* Exercise goal
Each line of the data below that contains "returns" must be copied.

* Records from a dataset
******

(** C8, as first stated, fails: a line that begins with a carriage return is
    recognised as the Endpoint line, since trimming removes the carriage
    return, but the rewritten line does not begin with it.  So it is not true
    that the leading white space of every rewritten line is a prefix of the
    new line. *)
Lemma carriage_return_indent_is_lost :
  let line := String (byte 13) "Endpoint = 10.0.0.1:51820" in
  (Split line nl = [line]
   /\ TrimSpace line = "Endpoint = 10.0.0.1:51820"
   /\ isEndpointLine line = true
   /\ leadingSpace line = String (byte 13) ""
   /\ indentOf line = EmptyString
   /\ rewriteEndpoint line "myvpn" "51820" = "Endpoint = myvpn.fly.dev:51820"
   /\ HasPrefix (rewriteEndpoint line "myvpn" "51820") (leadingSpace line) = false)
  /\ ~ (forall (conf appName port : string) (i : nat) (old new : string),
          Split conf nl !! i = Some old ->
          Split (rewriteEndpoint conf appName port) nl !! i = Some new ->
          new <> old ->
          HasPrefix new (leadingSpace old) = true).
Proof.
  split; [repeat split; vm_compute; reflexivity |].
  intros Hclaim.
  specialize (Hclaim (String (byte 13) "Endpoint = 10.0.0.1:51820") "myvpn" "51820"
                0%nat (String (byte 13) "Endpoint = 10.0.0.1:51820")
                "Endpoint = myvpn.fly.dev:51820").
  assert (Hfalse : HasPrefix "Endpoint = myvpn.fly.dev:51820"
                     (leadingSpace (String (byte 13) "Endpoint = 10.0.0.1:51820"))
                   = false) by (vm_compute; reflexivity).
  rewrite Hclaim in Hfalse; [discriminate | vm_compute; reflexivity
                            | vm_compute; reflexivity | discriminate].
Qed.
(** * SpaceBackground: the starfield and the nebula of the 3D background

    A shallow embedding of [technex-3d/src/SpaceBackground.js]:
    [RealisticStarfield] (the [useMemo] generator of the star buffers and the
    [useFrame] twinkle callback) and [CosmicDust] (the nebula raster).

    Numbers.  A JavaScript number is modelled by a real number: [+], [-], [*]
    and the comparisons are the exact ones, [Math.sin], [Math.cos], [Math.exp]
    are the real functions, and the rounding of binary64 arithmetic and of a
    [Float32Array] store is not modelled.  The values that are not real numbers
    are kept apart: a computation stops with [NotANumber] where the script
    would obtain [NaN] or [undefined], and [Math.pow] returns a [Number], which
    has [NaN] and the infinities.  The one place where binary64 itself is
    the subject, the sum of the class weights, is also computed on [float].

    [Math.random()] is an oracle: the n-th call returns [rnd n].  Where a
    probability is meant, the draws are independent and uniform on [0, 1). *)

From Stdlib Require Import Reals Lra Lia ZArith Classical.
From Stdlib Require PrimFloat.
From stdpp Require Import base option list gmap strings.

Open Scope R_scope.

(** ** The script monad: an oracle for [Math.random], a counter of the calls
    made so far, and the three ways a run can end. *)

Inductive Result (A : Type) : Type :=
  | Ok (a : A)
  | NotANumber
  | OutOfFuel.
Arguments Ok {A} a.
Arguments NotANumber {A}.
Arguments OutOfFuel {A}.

******

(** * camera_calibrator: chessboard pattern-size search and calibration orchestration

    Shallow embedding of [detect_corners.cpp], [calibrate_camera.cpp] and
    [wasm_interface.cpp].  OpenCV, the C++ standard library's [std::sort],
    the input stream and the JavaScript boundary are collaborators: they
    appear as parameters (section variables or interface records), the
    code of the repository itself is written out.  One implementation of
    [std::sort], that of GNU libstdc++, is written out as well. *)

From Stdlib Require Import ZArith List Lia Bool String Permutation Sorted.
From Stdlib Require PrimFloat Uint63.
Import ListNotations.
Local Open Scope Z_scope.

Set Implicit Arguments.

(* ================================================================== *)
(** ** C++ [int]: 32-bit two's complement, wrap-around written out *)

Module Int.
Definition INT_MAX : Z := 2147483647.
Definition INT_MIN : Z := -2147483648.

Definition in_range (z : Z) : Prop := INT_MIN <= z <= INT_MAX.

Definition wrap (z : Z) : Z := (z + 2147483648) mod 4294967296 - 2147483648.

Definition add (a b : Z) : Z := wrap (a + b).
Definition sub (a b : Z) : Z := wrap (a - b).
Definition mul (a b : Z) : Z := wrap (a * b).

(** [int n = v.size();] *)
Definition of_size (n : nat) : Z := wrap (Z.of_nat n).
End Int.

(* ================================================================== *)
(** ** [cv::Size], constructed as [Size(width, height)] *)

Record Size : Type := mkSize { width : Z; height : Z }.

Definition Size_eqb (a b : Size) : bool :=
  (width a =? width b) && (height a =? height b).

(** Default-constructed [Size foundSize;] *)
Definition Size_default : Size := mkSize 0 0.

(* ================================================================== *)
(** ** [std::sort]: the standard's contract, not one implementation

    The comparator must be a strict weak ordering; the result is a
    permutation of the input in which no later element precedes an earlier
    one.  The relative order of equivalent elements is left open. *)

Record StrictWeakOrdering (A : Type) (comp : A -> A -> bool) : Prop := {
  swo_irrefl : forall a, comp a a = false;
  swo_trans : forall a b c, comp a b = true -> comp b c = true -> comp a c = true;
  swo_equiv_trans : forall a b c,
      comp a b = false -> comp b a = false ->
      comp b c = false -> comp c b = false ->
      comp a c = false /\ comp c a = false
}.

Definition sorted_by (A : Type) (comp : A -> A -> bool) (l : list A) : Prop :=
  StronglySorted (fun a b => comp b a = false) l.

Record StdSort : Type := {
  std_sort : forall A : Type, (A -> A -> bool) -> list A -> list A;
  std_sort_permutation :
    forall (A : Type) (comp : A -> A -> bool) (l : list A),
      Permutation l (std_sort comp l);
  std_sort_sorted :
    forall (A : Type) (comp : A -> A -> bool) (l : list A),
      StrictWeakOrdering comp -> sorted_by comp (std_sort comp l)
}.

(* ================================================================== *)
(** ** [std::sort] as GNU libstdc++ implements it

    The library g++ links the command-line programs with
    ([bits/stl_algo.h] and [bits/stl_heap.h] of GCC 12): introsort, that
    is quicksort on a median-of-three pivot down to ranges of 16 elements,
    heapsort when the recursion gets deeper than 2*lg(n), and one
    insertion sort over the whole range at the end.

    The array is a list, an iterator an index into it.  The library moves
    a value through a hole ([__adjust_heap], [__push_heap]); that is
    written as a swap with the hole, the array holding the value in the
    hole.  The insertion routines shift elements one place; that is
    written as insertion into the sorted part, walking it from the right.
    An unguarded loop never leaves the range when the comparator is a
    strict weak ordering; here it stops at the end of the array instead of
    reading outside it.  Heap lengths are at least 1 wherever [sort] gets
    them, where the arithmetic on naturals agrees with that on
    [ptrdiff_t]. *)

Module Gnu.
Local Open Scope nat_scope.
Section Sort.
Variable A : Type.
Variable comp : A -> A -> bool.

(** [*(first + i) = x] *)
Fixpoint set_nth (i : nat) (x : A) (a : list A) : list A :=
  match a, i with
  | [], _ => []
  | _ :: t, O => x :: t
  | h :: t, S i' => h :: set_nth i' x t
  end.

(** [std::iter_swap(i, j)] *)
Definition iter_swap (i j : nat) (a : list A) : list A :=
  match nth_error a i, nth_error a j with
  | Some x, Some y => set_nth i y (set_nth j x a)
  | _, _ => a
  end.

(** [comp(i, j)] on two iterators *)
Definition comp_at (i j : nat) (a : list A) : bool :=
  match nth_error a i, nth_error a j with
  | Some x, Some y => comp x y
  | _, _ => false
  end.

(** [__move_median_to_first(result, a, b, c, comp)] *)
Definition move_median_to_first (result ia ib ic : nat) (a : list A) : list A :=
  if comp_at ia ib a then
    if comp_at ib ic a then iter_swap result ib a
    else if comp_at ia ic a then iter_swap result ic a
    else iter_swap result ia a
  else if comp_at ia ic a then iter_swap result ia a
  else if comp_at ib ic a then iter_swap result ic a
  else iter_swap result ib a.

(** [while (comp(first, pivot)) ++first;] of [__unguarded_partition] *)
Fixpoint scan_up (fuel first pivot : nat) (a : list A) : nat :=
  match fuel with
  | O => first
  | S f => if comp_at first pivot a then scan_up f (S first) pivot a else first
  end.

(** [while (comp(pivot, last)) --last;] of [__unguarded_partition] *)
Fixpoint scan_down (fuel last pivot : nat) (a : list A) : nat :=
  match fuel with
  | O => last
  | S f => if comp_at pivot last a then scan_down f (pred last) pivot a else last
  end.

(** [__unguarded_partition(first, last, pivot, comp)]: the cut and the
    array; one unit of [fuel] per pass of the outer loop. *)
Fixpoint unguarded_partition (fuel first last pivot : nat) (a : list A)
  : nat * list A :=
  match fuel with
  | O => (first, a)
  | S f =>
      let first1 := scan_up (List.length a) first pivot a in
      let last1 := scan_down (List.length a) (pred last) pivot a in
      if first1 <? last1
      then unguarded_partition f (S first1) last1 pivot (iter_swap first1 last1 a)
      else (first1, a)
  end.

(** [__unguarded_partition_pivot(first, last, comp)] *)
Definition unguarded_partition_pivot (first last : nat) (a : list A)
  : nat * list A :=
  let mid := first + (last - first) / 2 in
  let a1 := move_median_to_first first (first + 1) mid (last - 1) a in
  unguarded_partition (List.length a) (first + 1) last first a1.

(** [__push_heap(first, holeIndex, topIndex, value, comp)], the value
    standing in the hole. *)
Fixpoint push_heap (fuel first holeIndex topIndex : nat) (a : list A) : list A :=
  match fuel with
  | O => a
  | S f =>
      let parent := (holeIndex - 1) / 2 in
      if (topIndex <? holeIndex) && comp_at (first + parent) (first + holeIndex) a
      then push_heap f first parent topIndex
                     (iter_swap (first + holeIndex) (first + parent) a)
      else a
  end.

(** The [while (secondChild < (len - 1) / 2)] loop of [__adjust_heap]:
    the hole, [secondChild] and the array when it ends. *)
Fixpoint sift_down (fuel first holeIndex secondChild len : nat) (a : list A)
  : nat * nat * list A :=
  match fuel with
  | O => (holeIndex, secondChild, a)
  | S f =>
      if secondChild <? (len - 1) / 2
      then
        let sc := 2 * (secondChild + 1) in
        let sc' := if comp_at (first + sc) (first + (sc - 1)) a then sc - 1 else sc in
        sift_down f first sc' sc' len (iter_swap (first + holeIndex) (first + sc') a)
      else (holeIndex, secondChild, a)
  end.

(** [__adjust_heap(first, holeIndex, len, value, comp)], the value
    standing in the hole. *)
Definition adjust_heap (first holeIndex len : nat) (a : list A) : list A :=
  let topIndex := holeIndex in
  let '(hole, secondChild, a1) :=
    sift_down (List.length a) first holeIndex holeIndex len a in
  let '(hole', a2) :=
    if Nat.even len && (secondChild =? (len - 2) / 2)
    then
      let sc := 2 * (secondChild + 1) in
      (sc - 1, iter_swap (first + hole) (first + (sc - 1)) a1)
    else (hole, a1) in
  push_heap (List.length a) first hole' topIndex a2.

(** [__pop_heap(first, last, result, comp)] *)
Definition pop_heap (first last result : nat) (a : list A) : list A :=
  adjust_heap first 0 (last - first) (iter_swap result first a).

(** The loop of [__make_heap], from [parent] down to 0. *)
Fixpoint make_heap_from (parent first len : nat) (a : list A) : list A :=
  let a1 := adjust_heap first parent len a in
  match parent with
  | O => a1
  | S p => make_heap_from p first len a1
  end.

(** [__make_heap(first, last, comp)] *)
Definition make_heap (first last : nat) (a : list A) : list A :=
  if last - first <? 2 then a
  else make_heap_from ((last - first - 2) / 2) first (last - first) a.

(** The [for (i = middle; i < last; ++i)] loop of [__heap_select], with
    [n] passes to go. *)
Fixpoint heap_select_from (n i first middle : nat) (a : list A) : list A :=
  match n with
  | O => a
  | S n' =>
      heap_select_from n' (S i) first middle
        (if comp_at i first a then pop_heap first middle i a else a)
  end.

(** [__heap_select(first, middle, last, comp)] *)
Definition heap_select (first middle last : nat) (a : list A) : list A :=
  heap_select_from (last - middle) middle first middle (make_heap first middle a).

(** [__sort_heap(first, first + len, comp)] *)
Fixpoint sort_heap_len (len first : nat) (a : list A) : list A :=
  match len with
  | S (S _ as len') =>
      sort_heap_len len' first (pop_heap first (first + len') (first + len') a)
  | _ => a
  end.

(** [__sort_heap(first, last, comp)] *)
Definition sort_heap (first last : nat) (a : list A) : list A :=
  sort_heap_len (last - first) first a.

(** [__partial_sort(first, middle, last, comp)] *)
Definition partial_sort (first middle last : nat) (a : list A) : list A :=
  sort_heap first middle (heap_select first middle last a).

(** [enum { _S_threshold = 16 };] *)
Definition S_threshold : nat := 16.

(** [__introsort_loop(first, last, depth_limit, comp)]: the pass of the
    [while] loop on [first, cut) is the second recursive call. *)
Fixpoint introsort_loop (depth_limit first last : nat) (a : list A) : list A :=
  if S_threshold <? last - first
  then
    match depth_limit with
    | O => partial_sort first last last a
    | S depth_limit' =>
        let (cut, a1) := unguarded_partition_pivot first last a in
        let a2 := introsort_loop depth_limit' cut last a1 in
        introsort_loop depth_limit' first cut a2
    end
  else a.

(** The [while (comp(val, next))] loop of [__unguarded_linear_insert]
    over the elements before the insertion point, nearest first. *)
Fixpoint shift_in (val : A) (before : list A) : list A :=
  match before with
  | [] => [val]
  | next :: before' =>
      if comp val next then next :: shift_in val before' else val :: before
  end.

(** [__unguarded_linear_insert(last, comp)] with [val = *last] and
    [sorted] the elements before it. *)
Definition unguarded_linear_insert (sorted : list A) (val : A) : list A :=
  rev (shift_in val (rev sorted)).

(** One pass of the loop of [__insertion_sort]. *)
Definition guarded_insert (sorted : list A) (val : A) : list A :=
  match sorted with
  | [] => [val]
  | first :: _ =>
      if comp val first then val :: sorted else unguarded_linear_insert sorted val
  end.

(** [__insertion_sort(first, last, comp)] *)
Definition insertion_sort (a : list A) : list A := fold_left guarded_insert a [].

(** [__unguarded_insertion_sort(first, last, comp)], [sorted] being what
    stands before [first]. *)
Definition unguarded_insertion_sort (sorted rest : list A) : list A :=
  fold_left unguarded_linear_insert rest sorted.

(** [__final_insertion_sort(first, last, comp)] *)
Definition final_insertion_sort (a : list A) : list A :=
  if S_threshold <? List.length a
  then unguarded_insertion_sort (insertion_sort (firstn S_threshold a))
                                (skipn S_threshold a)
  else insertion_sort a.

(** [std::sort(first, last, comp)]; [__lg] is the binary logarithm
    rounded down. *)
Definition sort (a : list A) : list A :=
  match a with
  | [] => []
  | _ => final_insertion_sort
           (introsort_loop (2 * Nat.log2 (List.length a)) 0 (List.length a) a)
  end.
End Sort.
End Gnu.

******

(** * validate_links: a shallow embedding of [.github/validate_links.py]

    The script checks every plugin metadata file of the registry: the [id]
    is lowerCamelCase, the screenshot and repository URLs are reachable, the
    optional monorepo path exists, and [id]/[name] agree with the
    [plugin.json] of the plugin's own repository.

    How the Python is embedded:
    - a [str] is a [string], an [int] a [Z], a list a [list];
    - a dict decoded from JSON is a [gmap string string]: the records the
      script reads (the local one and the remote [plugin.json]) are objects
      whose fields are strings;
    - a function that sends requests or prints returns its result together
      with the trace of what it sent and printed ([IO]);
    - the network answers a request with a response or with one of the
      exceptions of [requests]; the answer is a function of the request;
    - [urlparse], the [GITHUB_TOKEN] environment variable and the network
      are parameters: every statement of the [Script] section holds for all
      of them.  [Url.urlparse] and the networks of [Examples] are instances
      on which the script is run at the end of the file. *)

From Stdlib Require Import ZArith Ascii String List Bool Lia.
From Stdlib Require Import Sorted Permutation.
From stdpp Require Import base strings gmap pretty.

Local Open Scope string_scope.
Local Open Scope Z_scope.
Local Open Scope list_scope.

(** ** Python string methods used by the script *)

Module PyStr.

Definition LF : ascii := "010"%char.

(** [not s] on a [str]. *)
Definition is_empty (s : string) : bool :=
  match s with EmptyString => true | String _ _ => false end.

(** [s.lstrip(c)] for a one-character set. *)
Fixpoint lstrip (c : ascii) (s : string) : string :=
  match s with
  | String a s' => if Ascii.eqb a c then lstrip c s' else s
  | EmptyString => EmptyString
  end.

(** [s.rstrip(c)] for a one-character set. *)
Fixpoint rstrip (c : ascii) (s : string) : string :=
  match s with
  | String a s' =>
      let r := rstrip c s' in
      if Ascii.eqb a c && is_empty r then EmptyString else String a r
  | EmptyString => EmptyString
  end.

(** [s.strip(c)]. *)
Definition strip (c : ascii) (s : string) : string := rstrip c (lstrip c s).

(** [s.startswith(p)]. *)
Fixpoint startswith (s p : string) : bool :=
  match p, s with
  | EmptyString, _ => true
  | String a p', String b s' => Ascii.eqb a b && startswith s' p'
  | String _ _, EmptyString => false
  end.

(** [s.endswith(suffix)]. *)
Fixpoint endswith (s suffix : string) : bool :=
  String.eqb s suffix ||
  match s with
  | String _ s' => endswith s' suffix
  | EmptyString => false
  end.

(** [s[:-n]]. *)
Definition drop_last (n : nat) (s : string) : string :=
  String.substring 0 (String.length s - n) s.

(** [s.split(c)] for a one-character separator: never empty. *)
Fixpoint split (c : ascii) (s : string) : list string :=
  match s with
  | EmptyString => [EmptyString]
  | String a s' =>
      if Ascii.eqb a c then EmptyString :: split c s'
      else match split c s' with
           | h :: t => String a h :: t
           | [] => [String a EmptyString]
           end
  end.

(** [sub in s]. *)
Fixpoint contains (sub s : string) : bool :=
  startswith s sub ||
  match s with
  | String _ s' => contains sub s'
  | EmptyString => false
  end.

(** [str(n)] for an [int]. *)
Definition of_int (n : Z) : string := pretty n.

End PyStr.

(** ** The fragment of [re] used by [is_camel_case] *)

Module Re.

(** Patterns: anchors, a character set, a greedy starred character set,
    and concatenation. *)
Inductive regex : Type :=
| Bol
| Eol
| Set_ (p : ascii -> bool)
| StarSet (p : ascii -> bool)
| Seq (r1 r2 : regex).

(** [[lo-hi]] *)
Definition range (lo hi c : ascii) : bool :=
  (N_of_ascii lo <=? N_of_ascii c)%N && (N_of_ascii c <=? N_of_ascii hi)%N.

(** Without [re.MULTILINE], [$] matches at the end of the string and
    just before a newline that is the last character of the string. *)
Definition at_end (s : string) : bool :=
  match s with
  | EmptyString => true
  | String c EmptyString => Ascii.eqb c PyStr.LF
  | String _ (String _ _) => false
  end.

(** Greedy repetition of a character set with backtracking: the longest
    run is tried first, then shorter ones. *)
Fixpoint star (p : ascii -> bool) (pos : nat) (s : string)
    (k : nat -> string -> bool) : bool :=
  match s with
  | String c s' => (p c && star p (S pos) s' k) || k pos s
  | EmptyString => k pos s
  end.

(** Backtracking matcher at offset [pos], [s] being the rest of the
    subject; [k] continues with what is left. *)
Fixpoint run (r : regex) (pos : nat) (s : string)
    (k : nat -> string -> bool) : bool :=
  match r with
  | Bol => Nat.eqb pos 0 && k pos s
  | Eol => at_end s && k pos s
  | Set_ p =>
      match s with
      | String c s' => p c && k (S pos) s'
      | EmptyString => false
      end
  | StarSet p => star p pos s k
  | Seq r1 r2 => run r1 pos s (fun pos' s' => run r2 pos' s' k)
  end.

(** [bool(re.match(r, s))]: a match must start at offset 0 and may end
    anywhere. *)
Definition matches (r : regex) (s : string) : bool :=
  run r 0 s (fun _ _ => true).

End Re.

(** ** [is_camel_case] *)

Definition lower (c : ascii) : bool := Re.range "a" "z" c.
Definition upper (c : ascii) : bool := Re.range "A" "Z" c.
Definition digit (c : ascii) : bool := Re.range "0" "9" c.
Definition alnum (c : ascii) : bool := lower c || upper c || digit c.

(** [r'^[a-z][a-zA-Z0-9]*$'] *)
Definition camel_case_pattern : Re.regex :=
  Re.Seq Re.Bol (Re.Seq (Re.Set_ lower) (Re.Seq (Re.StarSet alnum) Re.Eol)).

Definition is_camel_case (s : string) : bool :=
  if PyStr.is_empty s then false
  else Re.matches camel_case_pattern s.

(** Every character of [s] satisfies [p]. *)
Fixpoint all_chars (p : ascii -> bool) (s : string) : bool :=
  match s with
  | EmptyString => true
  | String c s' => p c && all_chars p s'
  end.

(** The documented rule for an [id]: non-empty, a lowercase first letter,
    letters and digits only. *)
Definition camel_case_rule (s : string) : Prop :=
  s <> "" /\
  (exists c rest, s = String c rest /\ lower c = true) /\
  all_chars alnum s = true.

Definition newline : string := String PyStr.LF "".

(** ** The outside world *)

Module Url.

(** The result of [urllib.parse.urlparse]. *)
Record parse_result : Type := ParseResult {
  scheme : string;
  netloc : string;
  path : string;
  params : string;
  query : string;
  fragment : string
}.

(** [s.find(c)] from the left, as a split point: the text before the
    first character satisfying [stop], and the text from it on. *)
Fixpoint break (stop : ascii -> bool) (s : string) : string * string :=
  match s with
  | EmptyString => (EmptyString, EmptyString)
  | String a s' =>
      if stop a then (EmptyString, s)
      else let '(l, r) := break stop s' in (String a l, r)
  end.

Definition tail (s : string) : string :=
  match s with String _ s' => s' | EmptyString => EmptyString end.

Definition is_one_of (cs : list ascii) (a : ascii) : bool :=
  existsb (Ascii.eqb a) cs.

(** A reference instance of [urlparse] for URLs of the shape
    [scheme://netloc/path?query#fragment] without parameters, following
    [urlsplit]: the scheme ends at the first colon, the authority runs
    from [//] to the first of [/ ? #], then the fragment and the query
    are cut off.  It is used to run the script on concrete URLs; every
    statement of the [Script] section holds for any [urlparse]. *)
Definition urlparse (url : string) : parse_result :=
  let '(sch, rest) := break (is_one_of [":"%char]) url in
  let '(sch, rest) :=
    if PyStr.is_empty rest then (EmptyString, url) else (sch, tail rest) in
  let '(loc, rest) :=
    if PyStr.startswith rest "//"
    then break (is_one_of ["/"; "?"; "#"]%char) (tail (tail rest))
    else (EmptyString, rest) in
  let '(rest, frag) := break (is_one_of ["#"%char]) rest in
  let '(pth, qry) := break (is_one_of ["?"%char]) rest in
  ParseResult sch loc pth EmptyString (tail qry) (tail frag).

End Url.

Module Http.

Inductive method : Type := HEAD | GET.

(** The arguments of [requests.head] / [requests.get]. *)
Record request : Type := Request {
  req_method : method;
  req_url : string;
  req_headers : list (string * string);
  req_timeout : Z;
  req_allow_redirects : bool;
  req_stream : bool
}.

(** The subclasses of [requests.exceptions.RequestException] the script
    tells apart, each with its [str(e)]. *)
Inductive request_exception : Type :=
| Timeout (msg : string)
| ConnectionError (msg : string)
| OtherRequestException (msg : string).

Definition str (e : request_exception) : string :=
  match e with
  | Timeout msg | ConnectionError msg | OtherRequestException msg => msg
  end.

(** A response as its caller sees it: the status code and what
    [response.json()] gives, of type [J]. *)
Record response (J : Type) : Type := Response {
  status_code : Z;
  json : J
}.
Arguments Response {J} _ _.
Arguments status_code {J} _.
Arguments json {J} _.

******

* Written solution
    would obtain [NaN] or [undefined], and [Math.pow] returns a [Number], which
    [Math.random()] is an oracle: the n-th call returns [rnd n].  Where a
    - a function that sends requests or prints returns its result together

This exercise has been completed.